■ What you need to do:
The line that contains "entries := clusters" marks the end: retype the data below exactly from its first line through that line.

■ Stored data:
#[global] Instance cluster_table : ClusterRegistry ClusterTable := {
  CreateCluster := fake_CreateCluster;
  GetCluster := fake_GetCluster;
  ListClusters := fake_ListClusters;
  UpdateCluster := fake_UpdateCluster;
  DeleteCluster := fake_DeleteCluster;
  SetClusterCredential := fake_SetClusterCredential;
  SetClusterIngestTokenHash := fake_SetClusterIngestTokenHash;
  ClusterByIngestTokenHash := fake_ClusterByIngestTokenHash
}.
#[global] Instance cluster_table_laws : RegistryLaws ClusterTable.
Proof.
  refine {| entries := clusters |}; cbn.
  - intros c r x r'. unfold fake_CreateCluster. destruct (clusters r !! cl_Name c) eqn:H; by intros [= <- <-].
  - intros n r c. unfold fake_GetCluster. destruct (clusters r !! n); [by intros [= ->]|done].
  - intros r l [= <-] c. rewrite merge_sort_Permutation, list_elem_of_fmap. split.
    + intros ([n c'] & -> & ?%elem_of_map_to_list). eauto.
    + intros (n & ?%elem_of_map_to_list). by exists (n, c).
  - intros c r x r' old. unfold fake_UpdateCluster. intros H Hold _. rewrite Hold in H. by injection H as <- <-.
  - intros n r x r'. unfold fake_DeleteCluster. destruct (clusters r !! n) eqn:H; intros [= <- <-]; [|done].
    split; [by eexists|done].
  - intros n s r x r'. unfold fake_SetClusterCredential. destruct (clusters r !! n); by intros [= <- <-].
  - intros n h r x r'. unfold fake_SetClusterIngestTokenHash. destruct (clusters r !! n); intros [= <- <-]; eauto.
  - intros h r c. unfold fake_ClusterByIngestTokenHash. destruct (List.find _ _) as [c'|] eqn:H; [|done].
    intros [= ->]. apply List.find_some in H as [Hin Hc].
    apply andb_prop in Hc as [Hne Hh%bool_decide_eq_true]. subst h.
    apply negb_true_iff, bool_decide_eq_false in Hne. split; [exact Hne|]. split; [reflexivity|].
    apply list_elem_of_In, list_elem_of_fmap in Hin as ([n c'] & -> & ?%elem_of_map_to_list). eauto.
Defined.

(** ** Credentials *)
Record ClusterCredential := mkCredential {
  cr_APIURL : string; cr_CACert : string; cr_Token : string;
  cr_ClientCert : string; cr_ClientKey : string
}.

Class CredentialStore (X : Type) := {
  Materialize : string → ClusterCredential → M X error unit;
  ReadSecret : string → X → result error ClusterCredential;
  DeleteSecret : string → M X error unit
}.
Class CredentialLaws (X : Type) `{!CredentialStore X} := {
  held : X → gmap string ClusterCredential;
  materialize_law n cred x a x' : Materialize n cred x = (a, x') →
    match a with
    | Ok _ => held x' = <[n := cred]> (held x)
    | Err _ => held x' = held x
    end;
  read_law n x cred : ReadSecret n x = Ok cred → held x !! n = Some cred;
  drop_law n x a x' : DeleteSecret n x = (a, x') →
    match a with
    | Ok _ => held x' = delete n (held x)
    | Err _ => held x' = held x
    end
}.

(** The Secrets of the home cluster's namespace, behind the API server: an
    object is its labels and its data. *)
Record Secret := mkSecret { sec_Labels : gmap string string; sec_Data : gmap string string }.
Class SecretsAPI (X : Type) := {
  SecretCreate : string → Secret → M X error unit;
  SecretGet : string → X → result error Secret;
  SecretUpdate : string → Secret → M X error unit;
  SecretDelete : string → M X error unit
}.
(** What the API server documents; a call that fails changes nothing. *)
Class SecretsLaws (X : Type) `{!SecretsAPI X} := {
  secrets : X → gmap string Secret;
  sec_create n o x a x' : SecretCreate n o x = (a, x') →
    match a with
    | Ok _ => secrets x' = <[n := o]> (secrets x)
    | Err e => secrets x' = secrets x
    end;
  sec_get n x o : SecretGet n x = Ok o → secrets x !! n = Some o;
  sec_update n o x a x' : SecretUpdate n o x = (a, x') →
    match a with
    | Ok _ => secrets x' = <[n := o]> (secrets x)
    | Err e => secrets x' = secrets x
    end;
  sec_delete n x a x' : SecretDelete n x = (a, x') →
    match a with
    | Ok _ => secrets x' = delete n (secrets x)
    | Err e => secrets x' = secrets x ∧ (e = ErrKubeNotFound → secrets x !! n = None)
    end
}.

Definition credentialSecretPrefix : string := "honryu-cluster-".
Definition CredentialSecretName (clusterName : string) : string := credentialSecretPrefix +:+ clusterName.
Definition managedByLabel : string := "managed-by".
Definition managedByValue : string := "honryu".

Definition put_unless_empty (k v : string) (m : gmap string string) : gmap string string :=
  if bool_decide (v = "") then m else <[k := v]> m.
Definition credentialToData (cred : ClusterCredential) : gmap string string :=
  put_unless_empty "client.key" (cr_ClientKey cred)
    (put_unless_empty "client.crt" (cr_ClientCert cred)
       (put_unless_empty "token" (cr_Token cred)
          (<["ca.crt" := cr_CACert cred]> {[ "api-url" := cr_APIURL cred ]}))).
Definition data_key (k : string) (m : gmap string string) : string := default "" (m !! k).
Definition credential_of (m : gmap string string) : ClusterCredential :=
  mkCredential (data_key "api-url" m) (data_key "ca.crt" m) (data_key "token" m)
    (data_key "client.crt" m) (data_key "client.key" m).

Section home.
Context {X : Type} `{!SecretsAPI X}.
(* ===== verification/KubeFacts.v ===== *)
(** * What the Kubernetes scheduler guarantees

    The promises of the scheduler port, the delivery of every shard's
    configuration to its pod, and what readiness counts. *)
From Stdlib Require Import Ascii.
From S2P Require Import Prelude Errors GoStrings GoFloat Taurus Cluster ClusterApp Kube.

(** ** Printed numbers, read back *)
Lemma take_digits_all l : Forall (λ a, in_range 48 57 a = true) l → take_digits l = l.
Proof. induction 1 as [|a l Ha _ IH]; simpl; [done|]. by rewrite Ha, IH. Qed.

Lemma digit_bytes a : in_range 48 57 a = true → (48 <= byte_of a <= 57)%N.
Proof. unfold in_range. by intros ?%bool_decide_eq_true. Qed.

Lemma Sscanf_d_digits l v :
  l ≠ [] → Forall (λ a, in_range 48 57 a = true) l → digits_value l 0 = Some v →
  Sscanf_d (of_bytes l) = (if bool_decide (in_int64 v) then Some v else None).
Proof.
  intros Hne Hl Hv. unfold Sscanf_d. rewrite bytes_of_of. destruct l as [|a l]; [done|].
  pose proof (digit_bytes a (Forall_inv Hl)) as Ha.
  assert (skip_blanks (a :: l) = a :: l) as ->.
  { simpl. unfold space1. rewrite bool_decide_false by lia. done. }
  rewrite !bool_decide_false by lia. rewrite (take_digits_all (a :: l)) by done. by rewrite Hv.
Qed.

(** A printed [int64] is read back; no other printed number gives it. *)
Lemma Sscanf_d_pretty (n : Z) : Sscanf_d (pretty n) = if bool_decide (in_int64 n) then Some n else None.
Proof.
  destruct (decide (0 <= n)) as [Hn|Hn].
  - rewrite <- (of_bytes_of (pretty n)). apply Sscanf_d_digits; [apply pretty_nonempty|by apply pretty_digits|].
    by apply pretty_value.
  - destruct n as [|p|p]; [lia..|]. change (pretty (Z.neg p)) with ("-" +:+ pretty (Z.pos p)).
    unfold Sscanf_d. rewrite bytes_of_app. cbn [app bytes_of Stdlib.Strings.String.list_ascii_of_string].
    assert (∀ l, skip_blanks ("-"%char :: l) = "-"%char :: l) as -> by done.
    rewrite bool_decide_true by done.
    rewrite take_digits_all by (by apply pretty_digits).
    pose proof (pretty_nonempty (Z.pos p)). pose proof (pretty_value (Z.pos p) ltac:(lia)) as Hv.
    destruct (bytes_of (pretty (Z.pos p))); [done|]. rewrite Hv. done.
Qed.

(** ** What is deployed, from the StatefulSets *)
Definition set_id (set : StatefulSet) : option Z := Sscanf_d (default "" (sts_Labels set !! "execution")).

(** The earliest of the instants met so far and the next. *)
Definition sooner (cur : option time) (t : time) : option time :=
  Some (match cur with Some c => Z.min c t | None => t end).
Lemma sooner_spec ts o t :
  fold_left sooner ts o = Some t ↔
  (t ∈ ts ∨ o = Some t) ∧ (∀ t', t' ∈ ts → t <= t') ∧ ∀ c, o = Some c → t <= c.
Proof.
  revert o. induction ts as [|x ts IH]; intros o; cbn [fold_left].
  { split; [intros ->|intros [[Hx%elem_of_nil|Hx] _]; done].
    split; [by right|]. split; [by intros ? ?%elem_of_nil|]. intros c [= ->]. lia. }
  rewrite IH. unfold sooner. setoid_rewrite elem_of_cons. split.
  - intros (Ht & Hall & Hc). specialize (Hc _ eq_refl). split_and!.
    + destruct Ht as [?|Ht]; [by left; right|]. injection Ht as Ht. destruct o as [c|]; [|by left; left].
      destruct (Z.min_spec c x) as [[_ E]|[_ E]]; rewrite E in Ht; subst; auto.
    + intros t' [->|?]; [destruct o; lia|auto].
    + intros c ->. lia.
  - intros (Ht & Hall & Hc). assert (t <= x) by (apply Hall; by left). split_and!.
    + destruct Ht as [[Ht|?]|Ht]; [subst x|by left|subst o]; right; f_equal; [destruct o as [c|]; [specialize (Hc c eq_refl)|]|]; lia.
    + auto.
    + intros c' [= <-]. destruct o as [c|]; [specialize (Hc c eq_refl)|]; lia.
Qed.
Lemma deployed_lookup l m e :
  fold_left deployed_step l m !! e =
    fold_left sooner (sts_CreationTimestamp <$> filter (λ set, set_id set = Some e) l) (m !! e).
Proof.
  revert m. induction l as [|x l IH]; intros m; [done|]. cbn [fold_left]. rewrite IH.
  unfold deployed_step. fold (set_id x). rewrite filter_cons. unfold Before.
  destruct (set_id x) as [cid|]; [|by rewrite decide_False]. destruct (decide (Some cid = Some e)) as [[= ->]|Hne].
  - csimpl. f_equal. unfold sooner. destruct (m !! e) as [cur|] eqn:Hm; [case_bool_decide|];
      rewrite ?lookup_insert_eq, ?Hm; f_equal; lia.
  - f_equal. destruct (m !! cid); [case_bool_decide|]; rewrite ?lookup_insert_ne by congruence; done.
Qed.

■ Task result:
#[global] Instance cluster_table : ClusterRegistry ClusterTable := {
  CreateCluster := fake_CreateCluster;
  GetCluster := fake_GetCluster;
  ListClusters := fake_ListClusters;
  UpdateCluster := fake_UpdateCluster;
  DeleteCluster := fake_DeleteCluster;
  SetClusterCredential := fake_SetClusterCredential;
  SetClusterIngestTokenHash := fake_SetClusterIngestTokenHash;
  ClusterByIngestTokenHash := fake_ClusterByIngestTokenHash
}.
#[global] Instance cluster_table_laws : RegistryLaws ClusterTable.
Proof.
  refine {| entries := clusters |}; cbn.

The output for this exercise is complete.